(Beginning of EXERCISE INPUTS)
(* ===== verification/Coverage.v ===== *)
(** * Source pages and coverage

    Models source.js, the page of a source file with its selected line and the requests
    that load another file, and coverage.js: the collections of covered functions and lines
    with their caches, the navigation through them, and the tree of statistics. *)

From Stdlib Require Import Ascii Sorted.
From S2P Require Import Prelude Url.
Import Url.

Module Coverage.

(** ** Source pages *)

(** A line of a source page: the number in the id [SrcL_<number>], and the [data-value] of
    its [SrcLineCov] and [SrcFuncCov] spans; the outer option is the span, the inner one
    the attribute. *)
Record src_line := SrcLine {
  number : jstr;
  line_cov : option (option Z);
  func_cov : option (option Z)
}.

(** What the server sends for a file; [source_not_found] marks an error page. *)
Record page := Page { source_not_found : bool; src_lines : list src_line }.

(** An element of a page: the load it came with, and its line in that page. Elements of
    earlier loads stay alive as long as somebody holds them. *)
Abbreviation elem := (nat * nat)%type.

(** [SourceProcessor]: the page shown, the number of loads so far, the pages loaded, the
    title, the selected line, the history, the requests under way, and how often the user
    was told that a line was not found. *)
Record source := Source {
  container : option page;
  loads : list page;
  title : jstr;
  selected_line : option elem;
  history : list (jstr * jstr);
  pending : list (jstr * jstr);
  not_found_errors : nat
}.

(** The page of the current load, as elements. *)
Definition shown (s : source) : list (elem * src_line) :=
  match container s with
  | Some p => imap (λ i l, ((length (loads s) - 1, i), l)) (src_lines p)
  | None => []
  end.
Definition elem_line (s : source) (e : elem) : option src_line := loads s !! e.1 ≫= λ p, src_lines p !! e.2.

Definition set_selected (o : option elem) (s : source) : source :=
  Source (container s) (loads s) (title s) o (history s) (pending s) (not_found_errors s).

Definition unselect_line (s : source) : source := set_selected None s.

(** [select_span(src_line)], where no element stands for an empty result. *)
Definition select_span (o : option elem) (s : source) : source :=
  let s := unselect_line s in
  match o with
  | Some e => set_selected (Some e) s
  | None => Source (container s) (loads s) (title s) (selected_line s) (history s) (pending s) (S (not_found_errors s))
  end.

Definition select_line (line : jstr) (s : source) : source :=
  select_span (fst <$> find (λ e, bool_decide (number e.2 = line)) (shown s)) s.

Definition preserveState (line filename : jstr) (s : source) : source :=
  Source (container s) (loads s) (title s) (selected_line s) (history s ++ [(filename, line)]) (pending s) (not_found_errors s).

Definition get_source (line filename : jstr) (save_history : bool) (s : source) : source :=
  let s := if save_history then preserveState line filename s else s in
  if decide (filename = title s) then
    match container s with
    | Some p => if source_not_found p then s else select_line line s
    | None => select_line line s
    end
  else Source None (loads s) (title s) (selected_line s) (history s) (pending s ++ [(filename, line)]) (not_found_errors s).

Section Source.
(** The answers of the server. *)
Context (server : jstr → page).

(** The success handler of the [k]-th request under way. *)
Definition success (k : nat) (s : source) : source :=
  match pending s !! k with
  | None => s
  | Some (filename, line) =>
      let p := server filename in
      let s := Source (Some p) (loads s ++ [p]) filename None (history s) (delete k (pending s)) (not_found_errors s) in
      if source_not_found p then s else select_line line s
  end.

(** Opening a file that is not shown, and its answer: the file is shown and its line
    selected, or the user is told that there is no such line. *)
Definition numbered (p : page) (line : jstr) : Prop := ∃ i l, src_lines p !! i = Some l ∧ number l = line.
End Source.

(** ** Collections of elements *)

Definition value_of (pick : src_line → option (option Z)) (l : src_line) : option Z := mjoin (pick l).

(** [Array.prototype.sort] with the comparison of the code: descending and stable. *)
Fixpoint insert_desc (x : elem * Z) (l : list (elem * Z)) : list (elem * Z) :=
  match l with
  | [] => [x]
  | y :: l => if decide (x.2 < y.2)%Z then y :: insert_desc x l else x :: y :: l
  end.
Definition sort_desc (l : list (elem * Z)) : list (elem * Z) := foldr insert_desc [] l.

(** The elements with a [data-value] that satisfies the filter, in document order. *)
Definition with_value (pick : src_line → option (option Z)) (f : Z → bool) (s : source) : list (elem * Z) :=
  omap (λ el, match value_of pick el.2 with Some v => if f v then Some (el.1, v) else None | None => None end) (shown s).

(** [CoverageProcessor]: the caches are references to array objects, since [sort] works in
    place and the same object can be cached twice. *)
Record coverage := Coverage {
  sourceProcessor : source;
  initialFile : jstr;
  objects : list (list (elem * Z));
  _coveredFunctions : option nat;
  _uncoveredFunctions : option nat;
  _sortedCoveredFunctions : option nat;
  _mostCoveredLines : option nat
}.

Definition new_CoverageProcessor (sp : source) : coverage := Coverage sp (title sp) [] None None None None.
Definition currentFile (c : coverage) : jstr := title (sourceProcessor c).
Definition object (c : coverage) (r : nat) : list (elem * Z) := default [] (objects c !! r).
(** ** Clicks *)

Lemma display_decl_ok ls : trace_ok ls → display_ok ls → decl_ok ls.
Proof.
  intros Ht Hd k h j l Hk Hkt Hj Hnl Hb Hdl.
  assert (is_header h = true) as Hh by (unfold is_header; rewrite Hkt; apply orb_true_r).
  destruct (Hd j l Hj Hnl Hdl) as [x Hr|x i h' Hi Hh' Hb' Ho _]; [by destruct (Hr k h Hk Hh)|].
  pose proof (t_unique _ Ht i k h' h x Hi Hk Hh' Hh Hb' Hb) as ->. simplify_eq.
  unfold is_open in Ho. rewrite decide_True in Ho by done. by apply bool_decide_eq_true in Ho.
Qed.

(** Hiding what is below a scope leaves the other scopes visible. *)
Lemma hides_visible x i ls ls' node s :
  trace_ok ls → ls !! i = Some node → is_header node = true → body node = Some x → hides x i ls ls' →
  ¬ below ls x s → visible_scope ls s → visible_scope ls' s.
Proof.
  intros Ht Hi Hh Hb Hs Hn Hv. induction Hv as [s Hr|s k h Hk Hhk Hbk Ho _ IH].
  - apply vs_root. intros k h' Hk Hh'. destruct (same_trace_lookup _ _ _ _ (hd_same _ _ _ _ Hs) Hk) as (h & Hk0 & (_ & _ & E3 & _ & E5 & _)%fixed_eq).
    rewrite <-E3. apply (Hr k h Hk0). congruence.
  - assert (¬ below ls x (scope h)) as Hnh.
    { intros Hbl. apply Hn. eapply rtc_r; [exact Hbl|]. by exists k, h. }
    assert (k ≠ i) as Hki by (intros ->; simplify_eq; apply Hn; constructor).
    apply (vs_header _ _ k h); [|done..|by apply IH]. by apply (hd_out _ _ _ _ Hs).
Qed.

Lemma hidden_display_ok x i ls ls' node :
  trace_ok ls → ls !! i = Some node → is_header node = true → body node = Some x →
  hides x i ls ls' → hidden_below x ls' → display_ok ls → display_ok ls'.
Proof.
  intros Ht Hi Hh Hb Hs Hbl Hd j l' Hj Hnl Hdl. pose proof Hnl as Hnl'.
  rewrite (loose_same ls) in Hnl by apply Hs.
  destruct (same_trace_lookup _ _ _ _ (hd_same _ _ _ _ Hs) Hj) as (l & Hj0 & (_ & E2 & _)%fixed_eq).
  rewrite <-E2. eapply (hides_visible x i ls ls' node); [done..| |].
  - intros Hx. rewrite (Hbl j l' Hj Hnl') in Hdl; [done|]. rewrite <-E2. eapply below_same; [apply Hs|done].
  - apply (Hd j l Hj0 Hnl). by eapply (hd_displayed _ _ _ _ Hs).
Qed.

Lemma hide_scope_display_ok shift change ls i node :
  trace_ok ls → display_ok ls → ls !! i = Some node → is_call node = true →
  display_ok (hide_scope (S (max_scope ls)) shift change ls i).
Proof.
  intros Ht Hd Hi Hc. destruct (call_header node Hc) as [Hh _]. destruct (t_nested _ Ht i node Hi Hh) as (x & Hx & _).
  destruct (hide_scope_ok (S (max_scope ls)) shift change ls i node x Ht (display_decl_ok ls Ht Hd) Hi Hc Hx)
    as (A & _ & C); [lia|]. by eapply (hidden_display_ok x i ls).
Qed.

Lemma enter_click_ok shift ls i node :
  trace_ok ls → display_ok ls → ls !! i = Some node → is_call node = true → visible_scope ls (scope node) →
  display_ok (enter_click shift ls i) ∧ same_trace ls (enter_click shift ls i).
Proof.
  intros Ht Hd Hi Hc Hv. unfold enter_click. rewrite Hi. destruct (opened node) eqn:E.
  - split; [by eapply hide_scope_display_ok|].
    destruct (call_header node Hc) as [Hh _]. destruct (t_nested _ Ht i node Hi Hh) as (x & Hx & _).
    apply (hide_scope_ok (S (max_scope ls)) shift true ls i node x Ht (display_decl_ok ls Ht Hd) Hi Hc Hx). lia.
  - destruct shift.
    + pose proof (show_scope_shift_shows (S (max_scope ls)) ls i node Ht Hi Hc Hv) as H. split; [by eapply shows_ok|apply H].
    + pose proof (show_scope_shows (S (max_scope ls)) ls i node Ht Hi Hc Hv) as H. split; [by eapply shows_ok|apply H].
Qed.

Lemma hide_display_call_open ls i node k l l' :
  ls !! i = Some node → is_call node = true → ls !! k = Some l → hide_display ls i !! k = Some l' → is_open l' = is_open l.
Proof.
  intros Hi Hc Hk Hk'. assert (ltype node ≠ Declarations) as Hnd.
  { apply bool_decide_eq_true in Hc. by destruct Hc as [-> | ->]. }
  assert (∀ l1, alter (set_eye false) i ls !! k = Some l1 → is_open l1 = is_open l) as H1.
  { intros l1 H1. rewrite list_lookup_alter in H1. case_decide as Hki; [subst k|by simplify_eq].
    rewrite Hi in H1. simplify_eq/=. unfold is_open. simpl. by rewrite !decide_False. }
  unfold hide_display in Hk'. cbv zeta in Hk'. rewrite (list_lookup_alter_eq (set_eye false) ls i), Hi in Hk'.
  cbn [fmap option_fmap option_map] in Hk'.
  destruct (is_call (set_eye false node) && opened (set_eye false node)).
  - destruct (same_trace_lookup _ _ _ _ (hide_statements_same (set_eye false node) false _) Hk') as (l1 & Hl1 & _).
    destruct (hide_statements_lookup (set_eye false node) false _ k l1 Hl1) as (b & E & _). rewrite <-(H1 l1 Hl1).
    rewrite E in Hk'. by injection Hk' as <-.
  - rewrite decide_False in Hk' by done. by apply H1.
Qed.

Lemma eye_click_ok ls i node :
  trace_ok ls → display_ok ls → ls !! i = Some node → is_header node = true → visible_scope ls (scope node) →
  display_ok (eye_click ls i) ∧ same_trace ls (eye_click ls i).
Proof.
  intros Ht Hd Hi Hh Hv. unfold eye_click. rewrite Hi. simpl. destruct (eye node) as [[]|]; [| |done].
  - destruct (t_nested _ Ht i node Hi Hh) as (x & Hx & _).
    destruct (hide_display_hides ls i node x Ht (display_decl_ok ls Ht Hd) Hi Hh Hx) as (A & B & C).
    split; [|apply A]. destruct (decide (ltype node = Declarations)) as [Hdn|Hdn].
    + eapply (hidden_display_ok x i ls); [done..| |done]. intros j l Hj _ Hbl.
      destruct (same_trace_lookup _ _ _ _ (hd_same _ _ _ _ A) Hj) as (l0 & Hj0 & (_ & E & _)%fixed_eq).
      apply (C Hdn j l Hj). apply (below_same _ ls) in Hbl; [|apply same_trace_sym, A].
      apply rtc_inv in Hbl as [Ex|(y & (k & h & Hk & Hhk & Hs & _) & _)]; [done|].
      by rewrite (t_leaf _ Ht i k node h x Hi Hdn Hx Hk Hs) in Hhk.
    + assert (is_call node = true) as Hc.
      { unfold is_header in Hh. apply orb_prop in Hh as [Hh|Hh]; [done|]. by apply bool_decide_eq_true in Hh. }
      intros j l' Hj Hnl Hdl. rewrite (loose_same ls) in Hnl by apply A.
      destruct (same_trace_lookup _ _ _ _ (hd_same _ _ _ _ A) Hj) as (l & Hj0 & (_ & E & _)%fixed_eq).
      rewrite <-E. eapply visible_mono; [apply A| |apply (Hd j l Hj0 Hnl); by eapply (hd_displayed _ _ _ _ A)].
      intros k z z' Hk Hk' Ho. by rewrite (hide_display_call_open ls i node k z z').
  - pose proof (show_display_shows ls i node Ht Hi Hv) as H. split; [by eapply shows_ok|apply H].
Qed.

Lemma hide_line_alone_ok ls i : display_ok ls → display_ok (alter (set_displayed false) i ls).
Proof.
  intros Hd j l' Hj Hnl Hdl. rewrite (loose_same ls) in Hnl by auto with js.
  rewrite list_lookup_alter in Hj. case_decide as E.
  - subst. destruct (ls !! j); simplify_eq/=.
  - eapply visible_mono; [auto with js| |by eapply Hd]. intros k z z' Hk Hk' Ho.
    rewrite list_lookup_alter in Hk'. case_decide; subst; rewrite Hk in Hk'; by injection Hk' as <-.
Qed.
(End of EXERCISE INPUTS)
* **WORK TO BE COMPLETED**
Everything from the line containing "- rewrite decide_False" to the last line of the data above must be set down exactly, both ends included, with no other lines.

* **COMPLETED EXERCISE**
  - rewrite decide_False in Hk' by done. by apply H1.
Qed.

Lemma eye_click_ok ls i node :
  trace_ok ls → display_ok ls → ls !! i = Some node → is_header node = true → visible_scope ls (scope node) →
  display_ok (eye_click ls i) ∧ same_trace ls (eye_click ls i).
Proof.
  intros Ht Hd Hi Hh Hv. unfold eye_click. rewrite Hi. simpl. destruct (eye node) as [[]|]; [| |done].
  - destruct (t_nested _ Ht i node Hi Hh) as (x & Hx & _).
    destruct (hide_display_hides ls i node x Ht (display_decl_ok ls Ht Hd) Hi Hh Hx) as (A & B & C).
    split; [|apply A]. destruct (decide (ltype node = Declarations)) as [Hdn|Hdn].
    + eapply (hidden_display_ok x i ls); [done..| |done]. intros j l Hj _ Hbl.
      destruct (same_trace_lookup _ _ _ _ (hd_same _ _ _ _ A) Hj) as (l0 & Hj0 & (_ & E & _)%fixed_eq).
      apply (C Hdn j l Hj). apply (below_same _ ls) in Hbl; [|apply same_trace_sym, A].
      apply rtc_inv in Hbl as [Ex|(y & (k & h & Hk & Hhk & Hs & _) & _)]; [done|].
      by rewrite (t_leaf _ Ht i k node h x Hi Hdn Hx Hk Hs) in Hhk.
    + assert (is_call node = true) as Hc.
      { unfold is_header in Hh. apply orb_prop in Hh as [Hh|Hh]; [done|]. by apply bool_decide_eq_true in Hh. }
      intros j l' Hj Hnl Hdl. rewrite (loose_same ls) in Hnl by apply A.
      destruct (same_trace_lookup _ _ _ _ (hd_same _ _ _ _ A) Hj) as (l & Hj0 & (_ & E & _)%fixed_eq).
      rewrite <-E. eapply visible_mono; [apply A| |apply (Hd j l Hj0 Hnl); by eapply (hd_displayed _ _ _ _ A)].
      intros k z z' Hk Hk' Ho. by rewrite (hide_display_call_open ls i node k z z').
  - pose proof (show_display_shows ls i node Ht Hi Hv) as H. split; [by eapply shows_ok|apply H].
Qed.

Lemma hide_line_alone_ok ls i : display_ok ls → display_ok (alter (set_displayed false) i ls).
Proof.
  intros Hd j l' Hj Hnl Hdl. rewrite (loose_same ls) in Hnl by auto with js.
  rewrite list_lookup_alter in Hj. case_decide as E.
  - subst. destruct (ls !! j); simplify_eq/=.
  - eapply visible_mono; [auto with js| |by eapply Hd]. intros k z z' Hk Hk' Ho.
    rewrite list_lookup_alter in Hk'. case_decide; subst; rewrite Hk in Hk'; by injection Hk' as <-.
Qed.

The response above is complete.